= Godegisel =

Son of the Burgundian king Gondioc (died 501)

Godegisel (? – 501) was a Burgundian sub-king and son of the Burgundian king Gondioc.

Godegisel was the educator and uncle of Clotilde, wife of the Frankish king Clovis I. Beginning in 463 he was a sub-king of Kingdom of the Burgundians. With the help of Clovis, Godegisel attempted to become the king of all the Kingdom of the Burgundians by eliminating his brother Gundobad. Gundobad had previously seized the rest of the kingdom after the assassination of their brother Chilperic II, the father of Clotilde.

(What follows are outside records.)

(** The decision a signal stands for. *)
Definition decision {ST : StringOps} (s : Signal) : bool :=
  match s with
  | TimerExpires => false
  | LineArrives answer => String.eqb (toLowerCase (trim answer)) "yes"
  end.

End Terminal.

(* ================================================================== *)
(** * approval/whatsapp.ts *)
(* ================================================================== *)

Module WhatsApp.

Definition affirmative : list string := ["yes"; "approve"; "y"; "approved"].
Definition negative : list string := ["no"; "deny"; "n"; "denied"; "reject"].

(** The injected [sendMessage]: the texts sent so far, oldest first. *)
Definition sendMessage (sent : list string) (text : string) : list string :=
  app sent [text].

Section Approval.
Context {NT : NumberText} {ST : StringOps}.

Definition prompt (payment : PaymentRequest) (policyResult : PolicyResult)
  : string :=
  let currency := Terminal.currency_or_USD (req_currency payment) in
  join_lines
    [ "🔔 *ClawPayer Approval Request*";
      "";
      "*Amount:* " ++ currency ++ " " ++ Number_toFixed 2 (amount payment);
      "*Merchant:* " ++ merchant payment;
      "*Description:* " ++ description payment;
      "*Reason:* " ++ reason policyResult;
      "";
      "Reply *yes* to approve or *no* to deny." ].

(** [whatsappApproval(payment, policyResult, sendMessage, waitForReply,
    timeoutMs)].  [waitForReply] is the injected callback ([None] is
    [null]); the texts given to [sendMessage] are returned in order, with
    the decision. *)
Definition whatsappApproval (payment : PaymentRequest)
    (policyResult : PolicyResult)
    (waitForReply : JS.number -> option string) (timeoutMs : JS.number)
  : list string * bool :=
  let sent := sendMessage [] (prompt payment policyResult) in
  let reply := waitForReply timeoutMs in
  match reply with
  | None | Some EmptyString =>
      (sendMessage sent "⏰ Approval timed out — payment denied.", false)
  | Some reply =>
      let normalized := toLowerCase (trim reply) in
      let approved := array_includes affirmative normalized in
      let denied := array_includes negative normalized in
      if approved then (sendMessage sent "✅ Payment approved.", true)
      else if denied then (sendMessage sent "❌ Payment denied.", false)
      else
        (* Unrecognized reply: treat as denial for safety *)
        (sendMessage sent ("Unrecognized reply " ++ dquote ++ reply ++ dquote
                           ++ ". Payment denied for safety."), false)
  end.

End Approval.
(** The script, top to bottom. *)
Definition script : list Stmt :=
  [ PageConfig; PageTitle; PageIntro; LoadData; SidebarHeader;
    AssignFieldOptions; AssignSelectedFields;
    AssignGpaMin; AssignGpaMax; AssignGpaRange;
    AssignFiltered; OverviewHeading; OverviewTable;
    SectionHeading 1; Pyplot gpa_hist; Caption gpa_hist;
    Pyplot salary_by_field; Caption salary_by_field;
    SectionHeading 2;
    Pyplot salary_by_promotion_years; Caption salary_by_promotion_years;
    Pyplot job_offers_by_networking; Caption job_offers_by_networking;
    SectionHeading 3; Pyplot gpa_vs_promotion; Caption gpa_vs_promotion;
    Pyplot satisfaction_by_gender; Caption satisfaction_by_gender;
    SectionHeading 4; Pyplot worklife_by_field; Caption worklife_by_field;
    Pyplot joblevel_pie; Caption joblevel_pie;
    SectionHeading 5;
    Pyplot offers_vs_certifications; Caption offers_vs_certifications;
    Pyplot satisfaction_heatmap; Caption satisfaction_heatmap;
    StorySummary ].

Definition run (io : Session) : option Globals := exec_all io script start.

(** What the page shows of the data: the frames handed to the overview
    table and the figures handed to [st.pyplot], in page order. *)
Definition overview_tables (pg : list Element) : list (list (string * Stats)) :=
  flat_map (fun e => match e with dataframe d => [d] | _ => [] end) pg.

Definition figures (pg : list Element) : list Figure :=
  flat_map (fun e => match e with pyplot f => [f] | _ => [] end) pg.

(** The page of a run that reaches the end, in terms of the filtered
    frame. *)
Definition page_of (opts : list string) (lo hi : Q) (view : DataFrame)
  : list Element :=
  [ set_page_config "Graduate Career Outcomes Dashboard" "wide";
    title "Graduate Career Outcomes Dashboard";
    markdown "Interactive visualizations based on the student career outcomes dataset.";
    sidebar_header "Filters";
    sidebar_multiselect "Field of Study" opts opts;
    sidebar_slider "University GPA range" lo hi (lo, hi);
    markdown "### Overview statistics";
    dataframe (describe view);
    markdown (heading_of 1);
    pyplot (plot_of gpa_hist view); caption (caption_of gpa_hist);
    pyplot (plot_of salary_by_field view); caption (caption_of salary_by_field);
    markdown (heading_of 2);
    pyplot (plot_of salary_by_promotion_years view);
    caption (caption_of salary_by_promotion_years);
    pyplot (plot_of job_offers_by_networking view);
    caption (caption_of job_offers_by_networking);
    markdown (heading_of 3);
    pyplot (plot_of gpa_vs_promotion view); caption (caption_of gpa_vs_promotion);
    pyplot (plot_of satisfaction_by_gender view);
    caption (caption_of satisfaction_by_gender);
    markdown (heading_of 4);
    pyplot (plot_of worklife_by_field view); caption (caption_of worklife_by_field);
    pyplot (plot_of joblevel_pie view); caption (caption_of joblevel_pie);
    markdown (heading_of 5);
    pyplot (plot_of offers_vs_certifications view);
    caption (caption_of offers_vs_certifications);
    pyplot (plot_of satisfaction_heatmap view);
    caption (caption_of satisfaction_heatmap);
    markdown story_summary ].

End Script.

(** ** The words of the specification *)

Module Spec.

(** A row is retained when its field of study is one of the categories and
    its GPA lies in the interval, both ends included. *)
Definition Retained (categories : list string) (gpa_range : Q * Q) (row : Row)
  : Prop :=
  (exists f, Field_of_Study row = Some f /\ In f categories) /\
  (exists g, University_GPA row = Some g /\
             (fst gpa_range <= g)%Q /\ (g <= snd gpa_range)%Q).

(** [l1] is [l2] with some elements left out, the others in their order. *)
Inductive Subsequence {A : Type} : list A -> list A -> Prop :=
| sub_nil : Subsequence [] []
| sub_skip x l1 l2 : Subsequence l1 l2 -> Subsequence l1 (x :: l2)
| sub_keep x l1 l2 : Subsequence l1 l2 -> Subsequence (x :: l1) (x :: l2).

(** Both filtered columns of the row hold a value. *)
Definition complete (row : Row) : bool :=
  Pandas.notna (Field_of_Study row) && Pandas.notna (University_GPA row).

(** The rows of a group: those whose key column holds [k]. *)
Definition group_rows {K : Type} (keqb : K -> K -> bool)
    (key : Row -> option K) (k : K) (data : DataFrame) : DataFrame :=
  filter (fun r => match key r with Some k' => keqb k' k | None => false end)
         data.

(** The row has a value in the column. *)
Definition has {A : Type} (col : Row -> option A) (r : Row) : bool :=
  Pandas.notna (col r).

(** [agg] maps each group of [data] under [key] to the mean of the group's
    [val] cells, and its keys are the keys present in [data]. *)
Definition mean_per_group {K : Type} (keqb : K -> K -> bool)
    (key : Row -> option K) (val : Row -> option Q)
    (agg : Pandas.Series K (option Q)) (data : DataFrame) : Prop :=
  (forall k v, In (k, v) agg ->
     v = Pandas.mean (Pandas.getitem (group_rows keqb key k data) val)) /\
  (forall k, In k (Pandas.index agg) -> exists r, In r data /\ key r = Some k) /\
  (forall r k, In r data -> key r = Some k ->
     exists k', In k' (Pandas.index agg) /\ keqb k' k = true).

(** Strictly descending, and descending with ties allowed. *)
Definition strictly_descending (l : list Q) : Prop :=
  StronglySorted (fun a b => (b < a)%Q) l.

Definition descending (l : list Q) : Prop :=
  StronglySorted (fun a b => (b <= a)%Q) l.

End Spec.

(** ** Auxiliary definitions *)

(** The mask of lines 51-52, row by row. *)
Definition keeps (selected_fields : list string) (gpa_range : Q * Q) (r : Row)
  : bool :=
  match Field_of_Study r with
  | Some v => existsb (String.eqb v) selected_fields
  | None => false
  end &&
  (match University_GPA r with
   | Some x => Qle_bool (fst gpa_range) x
   | None => false
   end &&
   match University_GPA r with
   | Some x => Qle_bool x (snd gpa_range)
   | None => false
   end).

(** Sample rows for the closed examples. *)
Definition student (field : option string) (gpa : option Q) : Row :=
  mkRow field gpa None None None None None None None None None.

(** A session over a table of three students in which both widgets are
    left at their defaults, and the globals its run ends with. *)
Definition demo_table : DataFrame :=
  [ student (Some "CS"%string) (Some 3.2%Q);
    student (Some "Art"%string) (Some 3.4%Q);
    student (Some "CS"%string) (Some 2.8%Q) ].

Definition demo_session : Streamlit.Session :=
  {| Streamlit.csv := demo_table;
     Streamlit.multiselect := fun _ default => default;
     Streamlit.slider := fun _ _ value => Some value |}.

Definition demo_globals : Script.Globals :=
  Eval vm_compute in
    match Script.run demo_session with
    | Some g => g
    | None => Script.start
    end.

With the promise of annual tribute and territorial cessions, Clovis agreed to aid Godegisel, and in 500 (or 501) Clovis entered the Burgundian territory, compelling Gundobad to march against the invaders and request his brother's aid. When the armies arrived outside of Dijon, Gundobad found himself fighting both the Franks and his brother. Defeated, Gundobad fled to Avignon, while Godigisel retired to Vienne. Clovis followed Gundobad to Avignon and began besieging it, only to abandon the operation and make peace with Gundobad. In 501 Gundobad was able to recover his territory with Visigothic aid. Gundobad murdered Godegisel in Vienne, and replaced him with his son Sigismund. He was married to Teudelinda, who also died at Vienne.

==Sources==
- Hodgkin, Italy and Her Invaders, Book IV, Ch. 9 (pp323-350)
- Reinhold Kaiser: Die Burgunder (Kohlhammer-Urban-Taschenbücher. Bd. 586). Kohlhammer Verlag, Stuttgart 2004, ISBN 3-17-016205-5, S. 57 und S. 114–116.
- Kaiser, Reinhold (2004). "Die Burgunder"
- Wood, Ian N. (2021). "The Making of the 'Burgundian Kingdom"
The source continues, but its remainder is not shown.